The method for extracting database data based on artificial intelligence disclosed by the application is described below:

referring to fig. 2, fig. 2 is a schematic flow chart of a multi-database data extraction method based on artificial intelligence according to an embodiment of the present application. The multi-database data extraction method based on artificial intelligence comprises the following steps:

201: and determining the characteristic field according to the extraction task.

In this embodiment, the feature field may be a general field of data that the extraction task requires to extract. By way of example, the characteristic field may be in the format of a data file, e.g., for a picture file, the special field may be "jpg", "png", "tif", etc.; the feature field may also be a specific value of a certain feature, for example, the present extraction task is to extract loan data of all male clients, and then the feature field may be "gender: man "; in addition, the feature field may also be a general propaganda of a certain activity, for example, the extracting task is to extract activity data of all twenty-one discount activities, and then the feature field may be some propaganda commonly used in the activities: "double eleven folding activities" and the like.

202: And carrying out field expansion on the characteristic field to obtain x expansion fields, and combining the characteristic field and the x expansion fields to obtain a characteristic field group.

In this embodiment, x is an integer greater than or equal to 1, and each of the x extension fields is a synonymous field or a near-sense field of the feature field. In short, the synonyms and the paraphrases of the feature fields can be found out by carrying out synonymous or paraphrases expansion on the feature fields, so that the data needing to be extracted are more comprehensively described, and the finally extracted data is more comprehensive.

Specifically, in this embodiment, a method for performing field extension on a feature field to obtain x extension fields is provided, as shown in fig. 3, where the method includes:

301: and performing word segmentation processing on the characteristic field to obtain h first words.

In this embodiment, h is an integer of 1 or more. For example, in the present embodiment, the feature field may be segmented by using N-gram segmentation methods of the element numbers 2, 3, and 4, respectively. Specifically, the N-gram segmentation method is a method of segmenting a sentence into a plurality of segment sequences each consisting of N characters, each segment being called an N-gram. The N-gram segmentation method may be referred to as a uni-gram (unitary gram) when n=1, as a bi-gram (binary gram) when n=2, and as a tri-gram (ternary gram) when n=3.

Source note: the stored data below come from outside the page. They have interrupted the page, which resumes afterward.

(* ===== verification/QueryClaims.v ===== *)
(** * What the reads answer

    First the scans behind them.  Any set of chains that covers what a read keeps gives the same answer as a
    scan of the whole edge table: sorted chain edges are a subsequence of the
    table, and every edge left out is one the test refuses.  Which anchor
    [query_any] picks therefore never shows in the answer, only in how many edges it reads. *)

From S2P Require Export QueryThm Refine.

Local Open Scope N_scope.

(** ** Selecting facts *)

Section select.
Context `{UnicodeTables} {c : Context} (Hwf : wf c).
Context {lens : EdgeLens} {view : Fact -> option Association} `{!LensView lens c view}.

Lemma select_facts (P : Fact -> Prop) `{!forall f, Decision (P f)} keep ids fs :
  Forall2 (fun i f => fact_at c i = Some f) ids fs ->
  (forall i f, fact_at c i = Some f -> keep i = Some (bool_decide (P f /\ is_Some (view f)))) ->
  select lens keep ids = Some (omap view (filter P fs)).
Proof using All.
  clear Hwf. intros H2 Hk. unfold select. induction H2 as [|i f ids fs Hf _ IH]; [done|]. simpl.
  rewrite (Hk i f Hf). rewrite filter_cons. cbn [mbind option_bind].
  destruct (filterM keep ids) as [kept|]; [|done]. cbn [mbind option_bind] in *.
  case_bool_decide as Hd.
  - destruct Hd as [HP [a Ha]]. rewrite decide_True by done. simpl.
    rewrite (view_association i f a Hf Ha). simpl. rewrite IH. simpl. by rewrite Ha.
  - case_decide; simpl; [|done]. destruct (view f) eqn:E; [|done]. exfalso. eauto.
Qed.

(** A sorted subset that holds every edge the test keeps is as good as the table. *)
Lemma select_cover keep ids :
  StronglySorted N.lt ids -> (forall i, i ∈ ids -> i < lenN (edges c)) ->
  (forall i, i < lenN (edges c) -> i ∉ ids -> keep i = Some false) ->
  select lens keep ids = select lens keep (indices (edges c)).
Proof using.
  clear. intros Hs Hlt Hno. unfold select. f_equal.
  assert (Hids : ids = filter (fun i => i ∈ ids) (indices (edges c))).
  { apply sorted_unique; [done | apply StronglySorted_filter, indices_sorted |].
    intros i. rewrite list_elem_of_filter, elem_of_indices. split; [|tauto]. auto. }
  rewrite Hids at 1. apply filterM_filter. intros i Hi%elem_of_indices Hni. by apply Hno.
Qed.
End select.

(** ** Anchors *)

(** Chains that are distinct, in range, and cover what [keep] keeps. *)
Definition covers (c : Context) (keep : EdgeId -> option bool) (chains : list (list EdgeId)) : Prop :=
  NoDup (mjoin chains) /\ (forall i, i ∈ mjoin chains -> i < lenN (edges c)) /\
  forall i, i < lenN (edges c) -> i ∉ mjoin chains -> keep i = Some false.

Definition anchor_good (c : Context) (keep : EdgeId -> option bool) (a : option scan_anchor) : Prop :=
  match a with
  | None => True
  | Some (total, firsts, follow) =>
    exists chains, mapM (fun first => edge_chain c first follow) firsts = Some chains /\ covers c keep chains /\
      total = lenN (mjoin chains)
  end.

Lemma owned_chains {owners : list N} os chains :
  NoDup os ->
  Forall2 (fun o ids => NoDup ids /\ forall e, e ∈ ids <-> tget owners e = Some o) os chains ->
  NoDup (mjoin chains) /\ forall e, e ∈ mjoin chains <-> exists o, o ∈ os /\ tget owners e = Some o.
Proof.
  intros Hnd H2. revert Hnd. induction H2 as [|o ids os chains [Hn Hi] H2 IH]; simpl.
  - intros _. split; [constructor|]. set_solver.
  - intros [Ho Hnd]%NoDup_cons. destruct (IH Hnd) as [IHn IHi]. split.
    + apply NoDup_app. split; [done|]. split; [|done]. intros e He (o' & Ho' & He')%IHi.
      apply Hi in He. congruence.
    + intros e. rewrite elem_of_app, Hi, IHi. setoid_rewrite elem_of_cons. naive_solver.
Qed.

(** A position's share of the table: the edges one of its ids owns. *)
Definition owned_by (owners : list N) (s : gset N) (i : N) : Prop :=
  match tget owners i with Some o => o ∈ s | None => False end.
#[export] Instance owned_by_dec owners s i : Decision (owned_by owners s i).
Proof. unfold owned_by. destruct (tget owners i); apply _. Defined.
Definition owned (owners : list N) (s : gset N) : list N := filter (owned_by owners s) (indices owners).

Specifically, along with the example of a feature field that is in progress with the "double eleven discounting activity" described above, if bi-gram is used to segment the feature field, the first word may be derived: "double-ten", "eleven", "dozen", "discounted", "folded active", "in-progress", "proceeding" and "in-line".

In addition, in an alternative embodiment, after the segmentation result is obtained, the segmentation result may be filtered and cleaned, so as to filter out the segmentation result having no meaning. Along the example of "double eleven discounting activity is in progress", the "discounting activity", "moving forward", "in progress" and "in line" in the segmentation result can be filtered out, so as to retain the segmentation result containing a certain semantic meaning, for example: "twenty", "eleven", "dozen", "discounted", "active", "ongoing" and "running" take these retained segmentation results as the final first words.

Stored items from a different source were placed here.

(** [select_nth_unstable_by index order]: some permutation whose first
    [index + 1] elements are no later than the rest. *)
Definition selects (select_nth : nat -> list (N * ConceptId) -> list (N * ConceptId)) : Prop :=
  forall index l, (index < length l)%nat ->
    select_nth index l ≡ₚ l /\
    forall a b, a ∈ take (S index) (select_nth index l) -> b ∈ drop (S index) (select_nth index l) -> rank_le a b.

Section top.
Context (select_nth : nat -> list (N * ConceptId) -> list (N * ConceptId)).

Definition top_concepts (limit : nat) (c : Context) : option (list (name * N)) :=
  ranked ← mapM (fun id => d ← degree c id; Some (d, id)) (indices (concepts c));
  let limit := Nat.min limit (length ranked) in
  if (limit =? 0)%nat then Some []
  else
    mapM (fun p => n ← concept_name c p.2; Some (n, p.1))
      (merge_sort rank_le (take limit (select_nth (limit - 1)%nat ranked))).

Context (Hselect : selects select_nth).

(** Partition, truncate and sort the prefix: the first [limit] of the full sort. *)
Lemma select_then_sort limit l : (0 < limit <= length l)%nat ->
  merge_sort rank_le (take limit (select_nth (limit - 1) l)) = take limit (merge_sort rank_le l).
Proof using Hselect.
  intros Hl. destruct (Hselect (limit - 1)%nat l ltac:(lia)) as [Hp Hle].
  replace (S (limit - 1)) with limit in Hle by lia. set (s := select_nth (limit - 1)%nat l) in *.
  assert (Heq : merge_sort rank_le l = merge_sort rank_le (take limit s) ++ merge_sort rank_le (drop limit s)).
  { apply (StronglySorted_unique rank_le); [apply StronglySorted_merge_sort; apply _| |].
    - apply StronglySorted_app. split; [|split; apply StronglySorted_merge_sort; apply _].
      intros a b. rewrite !merge_sort_Permutation. auto.
    - rewrite !merge_sort_Permutation, take_drop. by symmetry. }
  rewrite Heq, take_app_length'; [done|]. rewrite merge_sort_Permutation, length_take, Hp. lia.
Qed.
End top.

In addition, in an alternative embodiment, word association can be performed through the context of the segmented first word, so as to obtain a word with new meaning as a supplementary first word. For example, for the first word "double ten", the first word "eleven" which follows in connection with it may be combined to form a first word which contains the word "double eleven" of new meaning as a complement.

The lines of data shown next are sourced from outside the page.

Lemma lenN_u32 x : lenN (u32_to_le x) = 4.
Proof. apply lenN_to_le. Qed.
Lemma lenN_u64 x : lenN (u64_to_le x) = 8.
Proof. apply lenN_to_le. Qed.
Lemma lenN_f64 x : lenN (f64_to_le x) = 8.
Proof. apply lenN_to_le. Qed.

Lemma read_u32_loads x : x <= U32_MAX -> loads read_u32 (u32_to_le x) x.
Proof.
  intros Hx. rewrite <- (app_nil_r (u32_to_le x)). eapply loads_bind; [by apply take_bytes_loads, lenN_to_le|].
  rewrite from_to_le_u32 by done. apply loads_ret.
Qed.

Lemma read_u64_loads x : x <= U64_MAX -> loads read_u64 (u64_to_le x) x.
Proof.
  intros Hx. rewrite <- (app_nil_r (u64_to_le x)). eapply loads_bind; [by apply take_bytes_loads, lenN_to_le|].
  rewrite from_to_le_u64 by done. apply loads_ret.
Qed.

Lemma read_f64_loads x : loads read_f64 (f64_to_le x) x.
Proof.
  rewrite <- (app_nil_r (f64_to_le x)). eapply loads_bind; [by apply take_bytes_loads, lenN_to_le|].
  unfold f64_to_le. rewrite from_to_le_u64 by apply f64_to_bits_bound. rewrite f64_from_to_bits. apply loads_ret.
Qed.

Lemma read_u32_yields : yields read_u32 (fun x => x <= U32_MAX).
Proof.
  eapply yields_bind; [apply take_bytes_yields|]. intros bs Hl. apply yields_ret.
  pose proof (from_le_bound bs) as Hb. rewrite Hl in Hb. unfold U32_MAX. change (256 ^ 4) with 4294967296 in Hb. lia.
Qed.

302: And carrying out semantic extraction on each first word according to the adjacent word of each first word in the feature field, so as to obtain h semantic vectors corresponding to the h first words one by one.

In this embodiment, the individual semantic extraction of each first word may split the semantics of the first words from each other, and lose their original relevance. Based on this, the present embodiment provides a method for extracting semantics of each first term according to the neighboring term of each first term in the feature field, where the h semantic vectors are in one-to-one correspondence with the h first terms, and may preserve the relevance between each first term, as shown in fig. 4, where the method includes:

401: and respectively carrying out word embedding processing on each first word and adjacent words of each first word to obtain a first word vector corresponding to each first word and an adjacent word vector corresponding to the adjacent word.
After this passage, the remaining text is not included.